** Opening EXTRACTED INFORMATION block **
(* ===== verification/SearchSpec.v ===== *)
(** * Properties of the searches in the completion queue

    [EntryBy] (types.go) and [getCqe] (ring.go): which entry they find, what they
    do to the head, and when they return. *)

From stdpp Require Import base list gmap strings.
From Stdlib Require Import ZArith Lia.
From S2P Require Import Prelude Prog Consts Types Machine Samples Submission Ops Completion CompletionSpec.

(** ** EntryBy *)

(** An entry counts as read when it carries the flag or is zero. *)
Definition was_seen (e : CompletionEntry) : bool :=
  (Z.land (cqe_Flags e) CqSeenFlag =? CqSeenFlag) || CompletionEntry_IsZero e.

Fixpoint seen_prefix (es : list CompletionEntry) : nat :=
  match es with
  | [] => 0
  | e :: es => if was_seen e then S (seen_prefix es) else 0
  end.

(** The position of the first entry with the user data among [k] entries from
    [i] on. *)
Definition find_from (es : list CompletionEntry) (userData i : Z) (k : nat) : option Z :=
  (fun x => i + Z.of_nat x.1) <$>
    list_find (fun e => cqe_UserData e = userData) (take k (drop (Z.to_nat i) es)).

(** The queue after a match at [i] by a loop that started at [start]: the entry is
    marked, and the head is the end of the read entries in a row from [start] on,
    or zero at the end of the ring. *)
Definition matched (c : CompletionQueue) (start i : Z) : CompletionQueue :=
  let read := take (Z.to_nat (i + 1 - start)) (drop (Z.to_nat start) (cq_Entries c)) in
  let seenIdx := start + Z.of_nat (seen_prefix read) in
  set_cq_Head (if seenIdx =? cq_Size c then 0 else seenIdx)
    (set_cq_Entries (alter (fun e => set_cqe_Flags (Z.lor (cqe_Flags e) CqSeenFlag) e) (Z.to_nat i)
       (cq_Entries c)) c).

Section EntryBySpec.
Implicit Types (m : Mem) (c : CompletionQueue) (v : seen_vars).

(** The variables of a loop after the entries [es] from [start] on. *)
Definition vars_after (start : Z) (es : list CompletionEntry) (v : seen_vars) : Prop :=
  sv_seenIdx v = start + Z.of_nat (seen_prefix es) /\
  (sv_seenEnd v = false -> seen_prefix es = length es) /\
  (sv_seenEnd v = true -> (seen_prefix es < length es)%nat).

Lemma seen_prefix_app es e :
  seen_prefix (es ++ [e]) =
  if decide (seen_prefix es = length es)
  then (if was_seen e then S (length es) else length es) else seen_prefix es.
Proof.
  induction es as [|x es IH]; [done|]. cbn. destruct (was_seen x).
  - rewrite IH. do 2 case_decide; lia || (by destruct (was_seen e)).
  - by rewrite decide_False by lia.
Qed.

Lemma vars_after_see start es e v :
  0 <= start -> start + Z.of_nat (length es) < 2 ^ 31 ->
  vars_after start es v ->
  vars_after start (es ++ [e]) (EntryBy_see (start + Z.of_nat (length es)) e v).
Proof.
  intros Hs Hb (Hi & H0 & H1). unfold vars_after, EntryBy_see. fold (was_seen e).
  rewrite seen_prefix_app, length_app, Nat.add_1_r. rewrite uwrap_id by (unfold is_uint; lia).
  destruct (sv_seenEnd v) eqn:Ee.
  - specialize (H1 eq_refl). rewrite decide_False by lia.
    destruct (was_seen e); cbn; rewrite ?andb_false_r, ?Ee; split_and!; auto; lia || done.
  - specialize (H0 eq_refl). rewrite decide_True by done.
    destruct (was_seen e); cbn; rewrite ?Ee; split_and!; auto; try done; lia.
Qed.

Lemma runs_EntryBy_loop userData k : forall start es v m c,
  m_cq m = Some c -> cq_wf c -> 0 <= start ->
  let i := start + Z.of_nat (length es) in
  i + Z.of_nat k <= len (cq_Entries c) ->
  es = take (length es) (drop (Z.to_nat start) (cq_Entries c)) ->
  vars_after start es v ->
  let r := find_from (cq_Entries c) userData i k in
  runs (EntryBy_loop userData k i v) m r
    (match r with Some j => put_cq (matched c start j) m | None => m end).
Proof.
  induction k as [|k IH]; intros start es v m c Hm Hwf Hs i Hk Hes Hv.
  { cbn. apply runs_ret. }
  destruct (slice_get_in (cq_Entries c) i) as [e He]; [lia|].
  pose proof (pow2_size_u32 _ (cqwf_pow2 c Hwf)) as Hn.
  pose proof (vars_after_see start es e v Hs ltac:(lia) Hv) as Hv'.
  assert (es ++ [e] = take (length (es ++ [e])) (drop (Z.to_nat start) (cq_Entries c))) as Hes'.
  { rewrite length_app, <- take_take_drop, <- Hes, drop_drop. f_equal.
    replace (Z.to_nat start + length es)%nat with (Z.to_nat i) by lia.
    by rewrite (drop_cons_slice _ _ e). }
  unfold find_from. rewrite (drop_cons_slice _ _ e) by done. cbn [take list_find EntryBy_loop].
  eapply runs_bind; [by eapply (runs_cq_entry _ c)|]. cbn zeta.
  destruct (Z.eqb_spec (cqe_UserData e) userData) as [Heq|Hne].
  - rewrite decide_True by done. cbn [fmap option_fmap option_map fst].
    eapply runs_bind; [by eapply runs_cq_update_entry|].
    eapply runs_bind; [apply runs_cq_load, m_cq_put|].
    eapply runs_bind; [apply runs_cq_store, m_cq_put|].
    eapply runs_eq; [apply runs_ret|f_equal; lia|]. rewrite put_cq_put. f_equal.
    unfold matched. replace (i + Z.of_nat 0) with i by lia.
    replace (Z.to_nat (i + 1 - start)) with (length (es ++ [e])) by (rewrite length_app; cbn; lia).
    rewrite <- Hes', <- (proj1 Hv'). done.
  - rewrite decide_False by done. rewrite uwrap_id by (unfold is_uint; lia).
    specialize (IH start (es ++ [e]) (EntryBy_see i e v) m c Hm Hwf Hs).
    replace (start + Z.of_nat (length (es ++ [e]))) with (i + 1) in IH
      by (rewrite length_app; cbn; lia).
    specialize (IH ltac:(lia) Hes' Hv'). cbn zeta in IH.
    assert (find_from (cq_Entries c) userData (i + 1) k =
      (fun x : nat * CompletionEntry => i + Z.of_nat x.1) <$>
        (prod_map S id <$> list_find (fun e => cqe_UserData e = userData)
           (take k (drop (S (Z.to_nat i)) (cq_Entries c))))) as E.
    { unfold find_from. replace (S (Z.to_nat i)) with (Z.to_nat (i + 1)) by lia.
      destruct (list_find _ _) as [[]|]; cbn; [f_equal; lia|done]. }
    rewrite E in IH. exact IH.
Qed.
End EntryBySpec.

(** Where [EntryBy] finds the entry: the start of the loop and the position. *)
Definition EntryBy_ref (userData : Z) (c : CompletionQueue) : option (Z * Z) :=
  if cq_head_pos c =? cq_tail_pos c then None
  else
    match find_from (cq_Entries c) userData (cq_head_pos c)
            (Z.to_nat (len (cq_Entries c) - cq_head_pos c)) with
    | Some i => Some (cq_head_pos c, i)
    | None => (0,.) <$> find_from (cq_Entries c) userData 0 (Z.to_nat (cq_tail_pos c + 1))
    end.

Section EntryByResult.
Implicit Types (m : Mem) (c : CompletionQueue).

Lemma vars_after_nil start b : vars_after start [] (mkSeen start b false).
Proof. split; [cbn; lia|done]. Qed.

Lemma runs_EntryBy userData m c :
  m_cq m = Some c -> cq_wf c ->
  let r := EntryBy_ref userData c in
  runs (EntryBy userData) m
    (snd <$> r, match r with Some _ => None | None => Some ErrEntryNotFound end)
    (match r with Some (start, i) => put_cq (matched c start i) m | None => m end).
Proof.
  intros Hm Hwf. unfold EntryBy, EntryBy_ref.
  pose proof (cq_head_pos_range c Hwf) as Hh. pose proof (cq_tail_pos_range c Hwf) as Ht.
  pose proof (pow2_size_u32 _ (cqwf_pow2 c Hwf)) as Hn.
  do 3 (eapply runs_bind; [by apply runs_cq_load|]). fold (cq_head_pos c) (cq_tail_pos c).
  destruct (_ =? _); [apply runs_ret|].
  eapply runs_bind; [by apply runs_cq_load|]. cbn zeta.
  rewrite uwrap_id by (unfold is_uint; lia).
  replace (len (cq_Entries c) - 1 + 1 - cq_head_pos c) with (len (cq_Entries c) - cq_head_pos c) by lia.
  eapply runs_bind.
  { pose proof (runs_EntryBy_loop userData (Z.to_nat (len (cq_Entries c) - cq_head_pos c))
      (cq_head_pos c) [] (mkSeen (cq_head_pos c) false false) m c Hm Hwf) as H.
    cbn [length] in H. rewrite Z.add_0_r in H.
    apply H; [lia|lia|done|apply vars_after_nil]. }
  destruct (find_from _ _ (cq_head_pos c) _) as [i|]; [apply runs_ret|].
  do 2 (eapply runs_bind; [by apply runs_cq_load|]). fold (cq_tail_pos c).
  eapply runs_bind.
  { pose proof (runs_EntryBy_loop userData (Z.to_nat (cq_tail_pos c + 1))
      0 [] (mkSeen 0 false false) m c Hm Hwf) as H.
    cbn [length Z.of_nat] in H. rewrite Z.add_0_r in H.
    apply H; [done|cbn; lia|done|apply vars_after_nil]. }
  destruct (find_from _ _ 0 _) as [i|]; apply runs_ret.
Qed.

Lemma find_from_Some es userData i k j :
  0 <= i -> find_from es userData i k = Some j ->
  i <= j < i + Z.of_nat k /\ exists e, slice_get es j = Some e /\ cqe_UserData e = userData.
Proof.
  intros Hi H. unfold find_from in H.
  destruct (list_find _ _) as [[x e]|] eqn:E; [|done]. injection H as <-. cbn.
  apply list_find_Some in E as (Hx & He & _).
  pose proof Hx as [Hx' Hlt]%lookup_take_Some. rewrite lookup_drop in Hx'.
  split; [lia|]. exists e. split; [|done]. unfold slice_get.
  rewrite bool_decide_true by lia.
  replace (Z.to_nat (i + Z.of_nat x)) with (Z.to_nat i + x)%nat by lia. done.
Qed.

Lemma find_from_None es userData i k j e :
  0 <= i -> find_from es userData i k = None -> i <= j < i + Z.of_nat k ->
  slice_get es j = Some e -> cqe_UserData e <> userData.
Proof.
  intros Hi H Hj He. unfold find_from in H.
  destruct (list_find _ _) as [[]|] eqn:E; [done|].
  apply list_find_None in E. rewrite Forall_lookup in E.
  apply slice_get_Some in He as [_ He]. apply (E (Z.to_nat (j - i))).
  rewrite lookup_take_lt, lookup_drop by lia. by replace (Z.to_nat i + Z.to_nat (j - i))%nat with (Z.to_nat j) by lia.
Qed.

Lemma EntryBy_ref_Some userData c start i :
  cq_wf c -> EntryBy_ref userData c = Some (start, i) ->
  0 <= start <= i /\ i < len (cq_Entries c) /\
  exists e, slice_get (cq_Entries c) i = Some e /\ cqe_UserData e = userData.
Proof.
  intros Hwf H. unfold EntryBy_ref in H.
  pose proof (cq_head_pos_range c Hwf) as Hh. pose proof (cq_tail_pos_range c Hwf) as Ht.
  destruct (_ =? _); [done|].
  destruct (find_from _ _ (cq_head_pos c) _) eqn:E1; simplify_eq.
  - apply find_from_Some in E1 as [? ?]; [|lia]. split_and!; [lia..|done].
  - destruct (find_from _ _ 0 _) eqn:E2; [|done]. cbn in H. simplify_eq.
    apply find_from_Some in E2 as [? ?]; [|lia]. split_and!; [lia..|done].
Qed.

Lemma find_from_first es userData i k j j' e :
  0 <= i -> find_from es userData i k = Some j -> i <= j' < j -> slice_get es j' = Some e ->
  cqe_UserData e <> userData.
Proof.
  intros Hi H Hj He. unfold find_from in H.
  destruct (list_find _ _) as [[x y]|] eqn:E; [|done]. injection H as <-. cbn in Hj.
  apply list_find_Some in E as (Hx & _ & Hfst). apply slice_get_Some in He as [_ He].
  apply (Hfst (Z.to_nat (j' - i))); [|lia]. apply lookup_lt_Some in Hx. rewrite length_take in Hx.
  rewrite lookup_take_lt, lookup_drop by lia.
  by replace (Z.to_nat i + Z.to_nat (j' - i))%nat with (Z.to_nat j') by lia.
Qed.
End EntryByResult.
(* ===== verification/RunLoop.v ===== *)
(** * The completion goroutine (ring.go, Ring.run)

    [Ring.run] is a loop around a select: it never returns by itself, so it is a
    step relation.  A state of it is where the goroutine is ([loop]), the number
    of messages in its channel [retry], and the shared memory.  Inside a branch
    the goroutine is a program, and each of its actions is one step, so that
    other goroutines and the kernel interleave with it.  [sstep] adds client
    goroutines and the kernel; [sys_run] executes a schedule of such steps. *)

From stdpp Require Import base list gmap strings relations.
From Stdlib Require Import ZArith Lia.
From S2P Require Import Prelude Prog Consts Types Machine Submission Ops Completion.

(** ** The branches *)

Section Branches.
Context `{Kernel} (fuel : nat).

(** [r.Enter(uint(len(inflight)), 0, EnterGetEvents, nil)], with the error given
    to the handler if there is one. *)
Definition run_enter (inflight : gmap Z nat) : prog Mem Z :=
  '(count, e) ← Ring_Enter fuel (u64 (Z.of_nat (size inflight))) 0 EnterGetEvents;
  match e with
  | None => Ret count
  | Some e =>
      handler ← ring_load r_enterErrHandler;
      if (handler : bool) then store (fun m => set_m_errs (e :: m_errs m) m);; Ret count
      else Ret count
  end.

(** [case cr := <-r.completions]. *)
Definition run_completion (inflight : gmap Z nat) (cr : nat) : prog Mem (gmap Z nat) :=
  id ← req_load cr cr_id;
  let inflight := <[id := cr]> inflight in
  count ← run_enter inflight;
  Ring_onEntry fuel inflight count.

(** [case <-retry]: the inner select does not wait. *)
Definition run_retry (inflight : gmap Z nat) : prog Mem (gmap Z nat) :=
  got ← act (fun m =>
    match r_completions (m_ring m) with
    | [] => (None, m)
    | cr :: rest => (Some cr, upd_ring (set_r_completions rest) m)
    end);
  inflight ← match got with
    | None => Ret inflight
    | Some cr =>
        id ← req_load cr cr_id;
        let inflight := <[id := cr]> inflight in
        _ ← run_enter inflight;
        Ret inflight
    end;
  Ring_onEntry fuel inflight 0.
End Branches.

(** ** The loop *)

(** At the select; in a branch; at [retry <- struct{}{}] after a branch; returned. *)
Inductive loop :=
| LSelect (inflight : gmap Z nat)
| LBody (body : prog Mem (gmap Z nat))
| LSend (inflight : gmap Z nat)
| LReturned.

(** The capacity of [retry]. *)
Definition retryCap : nat := 2.

Definition after_body (inflight : gmap Z nat) : loop :=
  if decide (0 < size inflight)%nat then LSend inflight else LSelect inflight.

(** Clients with results in [A], the loop with the messages in [retry], the memory. *)
Record system (A : Type) := mkSys {
  s_clients : list (prog Mem A); s_loop : loop; s_retry : nat; s_mem : Mem
}.
Arguments mkSys {A} _ _ _ _.
Arguments s_clients {A} _.
Arguments s_loop {A} _.
Arguments s_retry {A} _.
Arguments s_mem {A} _.

(** Clients that call [complete] and hold its two results at the end. *)
Abbreviation sys := (system (Z * Z)).

Section Loop.
Context `{Kernel} (fuel : nat).

Inductive lstep : loop * nat * Mem -> loop * nat * Mem -> Prop :=
| lstep_stop inflight retry m n :
    r_stop (m_ring m) = S n ->
    lstep (LSelect inflight, retry, m) (LReturned, retry, upd_ring (set_r_stop n) m)
| lstep_completion inflight retry m cr rest :
    r_completions (m_ring m) = cr :: rest ->
    lstep (LSelect inflight, retry, m)
      (LBody (run_completion fuel inflight cr), retry, upd_ring (set_r_completions rest) m)
| lstep_retry inflight retry m :
    lstep (LSelect inflight, S retry, m) (LBody (run_retry fuel inflight), retry, m)
| lstep_act X f k x retry m m' :
    f m = (x, m') ->
    lstep (LBody (Step X f k), retry, m) (LBody (k x), retry, m')
| lstep_end inflight retry m :
    lstep (LBody (Ret inflight), retry, m) (after_body inflight, retry, m)
| lstep_send inflight retry m :
    (retry < retryCap)%nat ->
    lstep (LSend inflight, retry, m) (LSelect inflight, S retry, m).

(** ** The system: clients, the loop and the kernel *)

Inductive sstep {A} : system A -> system A -> Prop :=
| sstep_client i ps X f k x l retry m m' :
    ps !! i = Some (Step X f k) -> f m = (x, m') ->
    sstep (mkSys ps l retry m) (mkSys (<[i := k x]> ps) l retry m')
| sstep_loop ps l retry m l' retry' m' :
    lstep (l, retry, m) (l', retry', m') ->
    sstep (mkSys ps l retry m) (mkSys ps l' retry' m')
| sstep_kernel ps l retry m m' :
    kernel_step m m' ->
    sstep (mkSys ps l retry m) (mkSys ps l retry m').

(** ** Schedules *)

(** Which goroutine moves, and which branch a select takes. *)
Inductive move := MClient (i : nat) | MCompletion | MRetry | MLoop | MKernel (v : RingView).

Definition sys_move {A} (c : move) (s : system A) : option (system A) :=
  let '(mkSys ps l retry m) := s in
  match c with
  | MClient i =>
      match ps !! i with
      | Some (Step X f k) => let '(x, m') := f m in Some (mkSys (<[i := k x]> ps) l retry m')
      | _ => None
      end
  | MCompletion =>
      match l, r_completions (m_ring m) with
      | LSelect inflight, cr :: rest =>
          Some (mkSys ps (LBody (run_completion fuel inflight cr)) retry
                  (upd_ring (set_r_completions rest) m))
      | _, _ => None
      end
  | MRetry =>
      match l, retry with
      | LSelect inflight, S n => Some (mkSys ps (LBody (run_retry fuel inflight)) n m)
      | _, _ => None
      end
  | MLoop =>
      match l with
      | LBody (Step X f k) => let '(x, m') := f m in Some (mkSys ps (LBody (k x)) retry m')
      | LBody (Ret inflight) => Some (mkSys ps (after_body inflight) retry m)
      | LSend inflight =>
          if (retry <? retryCap)%nat then Some (mkSys ps (LSelect inflight) (S retry) m) else None
      | _ => None
      end
  | MKernel v => Some (mkSys ps l retry (apply_view v m))
  end.

Definition sys_run {A} (cs : list move) (s : system A) : option (system A) :=
  foldl (fun o c => s ← o; sys_move c s) (Some s) cs.

(** ** The schedules are executions *)

Lemma sys_move_step {A} c (s s' : system A) : sys_move c s = Some s' -> sstep s s'.
Proof.
  destruct s as [ps l retry m]. destruct c as [i| | | |v]; cbn; intros E.
  - destruct (ps !! i) as [[]|] eqn:Hi; try done. destruct (f m) eqn:Ef.
    simplify_eq. by eapply sstep_client.
  - destruct l, (r_completions (m_ring m)) eqn:Er; simplify_eq.
    apply sstep_loop. by apply lstep_completion.
  - destruct l, retry; simplify_eq. apply sstep_loop. constructor.
  - destruct l as [|[]| |]; simplify_eq.
    + apply sstep_loop. constructor.
    + destruct (f m) eqn:Ef. simplify_eq. apply sstep_loop. by constructor.
    + destruct (Nat.leb_spec retry 1); simplify_eq. apply sstep_loop, lstep_send. unfold retryCap. lia.
  - simplify_eq. apply sstep_kernel. by exists v.
Qed.

Lemma sys_run_steps {A} cs : forall (s s' : system A), sys_run cs s = Some s' -> rtc sstep s s'.
Proof.
  induction cs as [|c cs IH] using rev_ind; intros s s' E.
  - injection E as <-. done.
  - unfold sys_run in E. rewrite foldl_app in E. cbn in E.
    fold (sys_run cs s) in E. destruct (sys_run cs s) as [s1|] eqn:E1; [|done].
    eapply rtc_r; [by apply IH|]. by eapply sys_move_step.
Qed.
End Loop.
** Closing EXTRACTED INFORMATION block **
EXERCISE AIM> Determine how many lines of the data above contain the string "they", and answer with the number only.

TASK RESULT> 2